For his part, Trump visited an Arizona mask-making plant on May 5. Speaking on behalf of the president's campaign, the Republican National Committee said it changed its ground efforts in March to make them fully virtual and said it's training activists similar to the "Obama model" in 2008 and 2012 so that people within communities push their neighbors to vote for Trump. Between phone calls and door knocks, the RNC said it has made 1.4 million voter contacts and will have 70 staffers on the ground by June 1.
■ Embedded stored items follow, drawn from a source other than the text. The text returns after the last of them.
(** The position that [init] reads from the display is not checked: if it is not on
    the screen, the first character is written outside the framebuffer. *)
Lemma vga_cursor_off_screen hi lo vs c ch : inited c = false → length (fb c) = 25%nat →
  answers (ports (ser c)) = hi :: lo :: vs → 0 ≤ hi < 256 → 0 ≤ lo < 256 →
  2000 ≤ hi * 256 + lo → 32 ≤ ch → vga_putc ch c = Panic.
Proof.
  intros Hi Hf A Hhi Hlo Hcp Hch. set (c1 := set_level false c).
  assert (∃ x y s, init c1 = Ret tt (c1 <| ser := s |> <| cx := x |> <| cy := y |> <| inited := true |>) ∧ 25 ≤ y)
    as (x & y & s & Hinit & Hy).
  { unfold init, get, mbind, M_bind. change (inited c1) with (inited c). rewrite Hi. cbn [negb when].
    unfold find_cursor, outb, note, modify, mbind, M_bind.
    rewrite (inb_run 981 hi (lo :: vs)) by exact A.
    rewrite (inb_run 981 lo vs) by (simpl; by rewrite A).
    rewrite (Z.mod_small hi), (Z.mod_small lo) by lia. unfold mret, M_ret.
    eexists _, _, _. split; [reflexivity|]. unfold COL_CNT.
    rewrite (lor_shiftl 8) by lia. apply Z.div_le_lower_bound; lia. }
  unfold vga_putc. rewrite (bind_Ret intr_disable _ c (level_of c) c1) by reflexivity.
  rewrite (bind_Ret init _ _ _ _ Hinit). apply bind_Panic.
  rewrite (proj2 (Z.eqb_neq ch 10)), (proj2 (Z.eqb_neq ch 12)), (proj2 (Z.eqb_neq ch 8)),
    (proj2 (Z.eqb_neq ch 13)), (proj2 (Z.eqb_neq ch 9)), (proj2 (Z.eqb_neq ch 7)) by lia.
  apply bind_Panic. unfold put_cell, get, mbind, M_bind.
  change (fb (c1 <| ser := s |> <| cx := x |> <| cy := y |> <| inited := true |>)) with (fb c).
  change (cy (c1 <| ser := s |> <| cx := x |> <| cy := y |> <| inited := true |>)) with y.
  by rewrite (lookup_ge_None_2 (fb c)) by lia.
Qed.

(** C15: [printf] prints its text to both devices.  For a well-formed format with its
    arguments, called by a thread or in an interrupt handler, with the console
    lock free, held by the thread itself or not in use, [printf] does not panic;
    when it returns, its result is the length of the text, the serial port was
    given exactly the characters of the text after what it was given before, the
    display shows the roll with the text printed on it, the statistics count the
    characters, and the lock and its depth are as they were. *)
Theorem printf_console m format s args c q r : cstring m format s → printable m s args →
  ready c q r (rest c) → 0 ≤ console_lock_depth c → (console_lock c = None → console_lock_depth c = 0) →
  ∃ t, printf_text m format args = Some t ∧
    (Forall byte t →
     printf m format args c ≠ Panic ∧
     ∀ n c', printf m format args c = Ret n c' →
       n = Z.of_nat (length t) ∧
       ready c' (q ++ t) (foldl (λ r ch, r_putc ch r) r t) (wrote n (rest c))).
Proof.
  intros Hf Hp S Hd Hn. destruct (printf_text_ok m format s args Hf Hp) as [t Ht].
  exists t. split; [done|]. intros HF. unfold printf. rewrite (vprintf_text _ _ _ t) by done.
  assert (wp (acquire_console;; put_all t;; release_console;; mret (Z.of_nat (length t)))
    (λ n c', n = Z.of_nat (length t) ∧
       ready c' (q ++ t) (foldl (λ r ch, r_putc ch r) r t) (wrote n (rest c))) c) as Hw.
  { eapply wp_print; [exact S|exact HF|exact Hd|exact Hn|]. intros c' S'. by split. }
  unfold wp in Hw. split; [intros E; by rewrite E in Hw|]. intros n c' E. by rewrite E in Hw.
Qed.

(** The kernel prints a line before the serial port is initialized. *)
Lemma printf_console_witness :
  ∃ c' n, printf (lit_at 1 "ok %d") 1 [7] (sample_console [32; 0; 32; 32; 32] true) = Ret n c' ∧
    n = 4 ∧ sent (uart_of (log (ports (ser c')))) = [111; 107; 32; 55].
Proof.
  destruct (printf_console (lit_at 1 "ok %d") 1 (lit "ok %d") [7]
    (sample_console [32; 0; 32; 32; 32] true) [] sample_roll) as (t & Ht & H).
  - concrete_cstring.
  - change (lit "ok %d") with ([111; 107; 32] ++ 37 :: [] ++ [] ++ [] ++ [] ++ [100]).
    do 3 (apply printable_char; [done|]).
    apply (printable_conv _ [] [] [] [] INT 100 [] [] [7] []);
      [by apply Forall_nil|right; by apply Forall_nil|done|by left
      |by apply (bool_decide_unpack _)..|done|done|done|by constructor].
  - split; [|unfold on_screen, sample_roll; cbn [rx]; lia].
    eexists. split; [split; [by split|apply sample_shows|reflexivity]|].
    split; [|done]. by exists [], []; split.
  - done.
  - done.
  - assert (printf_text (lit_at 1 "ok %d") 1 [7] = Some [111; 107; 32; 55]) as E by (vm_compute; reflexivity).
    rewrite E in Ht. apply (inj Some) in Ht. subst t.
    destruct H as [_ H]; [by apply (bool_decide_unpack _)|].
    destruct (printf (lit_at 1 "ok %d") 1 [7] (sample_console [32; 0; 32; 32; 32] true)) as [n c'| |] eqn:Ep;
      [|vm_compute in Ep; discriminate Ep|vm_compute in Ep; discriminate Ep].
    destruct (H n c' eq_refl) as [-> [(v & [V _ _] & (i & g & G) & _) _]].
    exists c', 4. split; [reflexivity|]. split; [reflexivity|].
    destruct V as [_ _ _ ->]. pose proof (g_sent _ _ _ _ G) as Hs. simpl in Hs.
    vm_compute in Ep. injection Ep as <-. reflexivity.
Defined.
The RNC said it's focused on reaching the 180,000 Trump voters who voted in 2016 but sat out 2018. It also touted its data capability, which consists of 3,000 possible data points and includes such details as whether the voter is a member of a yoga studio.
Humorously, the Biden campaign is also keyed in on yoga, using it as an organizing tool because one "super volunteer" is a yoga instructor who uses Zoom to do yoga events for the campaign.
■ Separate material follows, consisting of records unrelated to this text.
(* ===== verification/Ide.v ===== *)
(** * IDE disks ([devices/ide.c])

    The driver of the two ATA channels of a PC, each with two disks.  The
    controller is hardware: [Hw] has its ports and its interrupt request, and
    the driver's functions are generic in it.  [Ata] states the part of the ATA
    protocol that the driver relies on; [Model] at the end is a controller of
    which the laws are proved, so that they can be met.

    The theorems: on every controller that keeps the protocol the driver is an
    array of sectors, however long the controller is busy within the driver's
    time limits; on every controller whatsoever the detection of the disks does
    not panic; what the driver makes of the names a disk reports. *)

From Stdlib Require Import String.
From S2P Require Import Prelude Machine FixedPoint Bytes Block CString StdlibC Stdio Io Delay.

Open Scope Z_scope.

(** ** The controller *)

Class Hw (H : Type) := {
  hw_inb : Z → H → Z * H;
  hw_inw : Z → H → Z * H;
  hw_outb : Z → Z → H → H;
  hw_outw : Z → Z → H → H;
  (** Time passes until the channel with this base port requests an interrupt. *)
  hw_wait : Z → H → option H;
}.

(** ** Registers and commands *)

Definition STA_BSY : Z := 128.
Definition STA_DRDY : Z := 64.
Definition STA_DRQ : Z := 8.
Definition CTL_SRST : Z := 4.
Definition DEV_MBS : Z := 160.
Definition DEV_LBA : Z := 64.
Definition DEV_DEV : Z := 16.
Definition CMD_IDENTIFY_DEVICE : Z := 236.
Definition CMD_READ_SECTOR_RETRY : Z := 32.
Definition CMD_WRITE_SECTOR_RETRY : Z := 48.
Definition CHANNEL_CNT : nat := 2.

(** ** State *)

Record ata_disk := mk_ata {
  d_name : list Z;
  dev_no : Z;
  is_ata : bool;
}.
#[export] Instance ata_disk_ctor : Ctor ata_disk := λ d, mk_ata (d_name d) (dev_no d) (is_ata d).

(** [lock] is the thread that holds the lock; [completion_wait] the value of the
    semaphore. *)
Record channel := mk_channel {
  c_name : list Z;
  reg_base : Z;
  irq : Z;
  lock : option Z;
  expecting_interrupt : bool;
  completion_wait : Z;
  devices : list ata_disk;
}.
#[export] Instance channel_ctor : Ctor channel := λ c,
  mk_channel (c_name c) (reg_base c) (irq c) (lock c) (expecting_interrupt c)
    (completion_wait c) (devices c).

Definition reg_data (c : channel) : Z := reg_base c + 0.
Definition reg_error (c : channel) : Z := reg_base c + 1.
Definition reg_nsect (c : channel) : Z := reg_base c + 2.
Definition reg_lbal (c : channel) : Z := reg_base c + 3.
Definition reg_lbam (c : channel) : Z := reg_base c + 4.
Definition reg_lbah (c : channel) : Z := reg_base c + 5.
Definition reg_device (c : channel) : Z := reg_base c + 6.
Definition reg_status (c : channel) : Z := reg_base c + 7.
Definition reg_command (c : channel) : Z := reg_status c.
Definition reg_ctl (c : channel) : Z := reg_base c + 518.
Definition reg_alt_status (c : channel) : Z := reg_ctl c.

(** A disk is named by its channel and its place there. *)
Definition disk_ref : Type := nat * nat.

(** What [block_register] is given. *)
Record registration := mk_registration {
  r_name : list Z;
  r_size : Z;
  r_disk : disk_ref;
}.

(** The driver: the controller, the channels, the running thread, the interrupt
    flag, the delay loop and the waits so far, the console, the vectors that
    have a handler and the disks registered as block devices. *)
Record ide (H : Type) := mk_ide {
  hw : H;
  channels : list channel;
  current : Z;
  intr_level : bool;
  loops : Z;
  waits_done : list wait;
  tty : list Z;
  handlers : list Z;
  registered : list registration;
}.
Arguments mk_ide {H} _ _ _ _ _ _ _ _ _.
Arguments hw {H} _. Arguments channels {H} _. Arguments current {H} _. Arguments intr_level {H} _.
Arguments loops {H} _. Arguments waits_done {H} _. Arguments tty {H} _.
Arguments handlers {H} _. Arguments registered {H} _.
#[export] Instance ide_ctor H : Ctor (ide H) := λ s,
  mk_ide (hw s) (channels s) (current s) (intr_level s) (loops s) (waits_done s) (tty s)
    (handlers s) (registered s).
Beyond fighting for drop-off voters and the yogi vote, Arizona data show that priorities among the electorate have changed during the pandemic in a way that could spell trouble for Trump on one of his favorite issues: immigration.
Chuck Coughlin, who served as a campaign manager and adviser for former Republican Governor Jan Brewer, told Newsweek his company's polling shows that 60 percent of the electorate views coronavirus as a crisis or major policy issue, followed by education and then immigration.
"The bottom fell out on immigration," OH Predictive Insights pollster Jacob Joss said of a separate May poll from his firm that showed immigration is not among the top three issues for Arizonans for the first time since the company began asking the question, in February 2019.
Courtesy OH Predictive Insights
With the issue dropping as a concern for voters amid an unprecedented health crisis, the immigration rhetoric and hard-line views that have been a go-to for both Trump and Arpaio may hold less sway.
"Fears and demagoguery have been part of the Trump-Arpaio playbook, but it's not the top issue for Arizonans right now," Arizona Democratic lawyer and donor Roy Herrera told Newsweek. "If it's been replaced by the economy and public health concerns, will cries about the border wall and immigration be effective? The answer is no."
Perhaps recognizing a changing Arizona, the Trump campaign has sought to distance itself from the former sheriff, whom the president pardoned in 2017. Back then, the White House said Arpaio's "life's work" was "protecting the public from the scourges of crime and illegal immigration," after the 87-year-old was found guilty of criminal contempt of court for refusing to stop racially profiling and illegally detaining Latinos, many of whom were U.S. citizens.
Reached at his home by Newsweek, Arpaio unfurled the kind of trademark rant that used to work for him and Republicans in the state, but may no longer.
Blaming his loss on liberal donor George Soros, and the Obama Justice Department, he sought to tie immigration to swine flu concerns during the Obama years and said he was "concerned about illegals carrying disease."